Perhaps more importantly, though, there’s a feeling of togetherness inherent in moments like these – the feeling that, despite it all, we’re bound together by a single shared experience of greatness, and that each one of us will forever remember exactly where we were and how we felt when the unthinkable became reality. Truly great moments have the power to transcend borders and loneliness and isolation. They have the power to connect us all in some weird way, if only briefly, in a shared moment of awe.

This type of moment is exactly what we just witnessed.

Aaron Judge can now count himself among those hallowed greats.

Years from now, when this home run becomes the latest “Today in Yankees History” post and Judge’s heroics are reduced to a pub trivia question, it’ll be hard for a lot of us who were fortunate enough to watch this all unfold remember that the record-breaking home run came on a hanging slider on a 1-1 count. It might take a second before we remember that Jesús Tinoco served up the home run. And we’ll almost certainly forget how hard the ball came off of Judge’s bat and how far it travelled.

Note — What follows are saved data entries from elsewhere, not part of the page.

(** * The restic [restore] command: selection engine and orchestration

    A shallow embedding of [cmd/restic/cmd_restore.go].  The closures built in
    [runRestore] (the two select filters, [res.Error], [res.Warn]) and the
    body of [runRestore] itself are translated statement by statement into a
    small state monad; the collaborators that live in other packages
    (pattern compilation, repository, restorer engine, clock, message
    printer) are parameters of the development. *)

From Stdlib Require Import ZArith List String Ascii Bool Lia DecimalString.
Import ListNotations.

Open Scope string_scope.
Open Scope Z_scope.

(** ** Go's [int] *)

Module GoInt.

(** [int] on the 64-bit platforms restic is built for. *)
Definition bits : Z := 64.
Definition MinInt : Z := - 2 ^ (bits - 1).
Definition MaxInt : Z := 2 ^ (bits - 1) - 1.

(** Two's complement wrap-around of a mathematical integer. *)
Definition wrap (z : Z) : Z := (z - MinInt) mod 2 ^ bits + MinInt.

Definition in_range (z : Z) : Prop := MinInt <= z <= MaxInt.

(** [x++] *)
Definition incr (x : Z) : Z := wrap (x + 1).

End GoInt.

(** ** Formatting verbs used by the command *)

Module Fmt.

Definition nl : string := String (ascii_of_nat 10) EmptyString.

(** [%d] on an [int]. *)
Definition d (z : Z) : string := NilZero.string_of_int (Z.to_int z).

(** [%v] on a [[]string]: the elements separated by blanks, in brackets. *)
Definition v_strings (xs : list string) : string :=
  "[" ++ String.concat " " xs ++ "]".

End Fmt.

(** ** Errors

    [errors.Fatal] and [errors.Fatalf] make a fatal error from a message;
    every other error value is told apart by its message.  How an error
    prints, [err.Error()], belongs to the packages that make it and is a
    collaborator below. *)

Inductive error : Type :=
| Fatal (msg : string)
| Plain (msg : string).

Definition Fatalf_errors (n : Z) : error :=
  Fatal ("There were " ++ Fmt.d n ++ " errors" ++ Fmt.nl).

(** A call that returns [(value, error)]. *)
Inductive result (A : Type) : Type :=
| Ok (a : A)
| Err (e : error).
Arguments Ok {A} a.
Arguments Err {A} e.

(** ** State monad, and the error layer above it *)

Definition M (S A : Type) : Type := S -> A * S.

Definition ret {S A} (a : A) : M S A := fun s => (a, s).

Definition bind {S A B} (c : M S A) (k : A -> M S B) : M S B :=
  fun s => let (a, s') := c s in k a s'.

Definition modify {S} (f : S -> S) : M S unit := fun s => (tt, f s).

But what we will remember, beyond a shadow of a doubt, is what this season, this moment, and this swing meant to all of us. It’s a moment we’ll tell stories about for years to come, even as our memories fade and the exact details that we’re absolutely sure happened change over time.

When this moment becomes little more than a distant memory, we will still remember how we felt tonight.

That is what truly great players like Aaron Judge are capable of doing. They do things that we never thought were possible — the kind of things that leave us stunned and make us feel something, deep down, that goes well beyond the passion we have for our favourite teams.

And, most importantly, they have the ability to make us remember that feeling forever.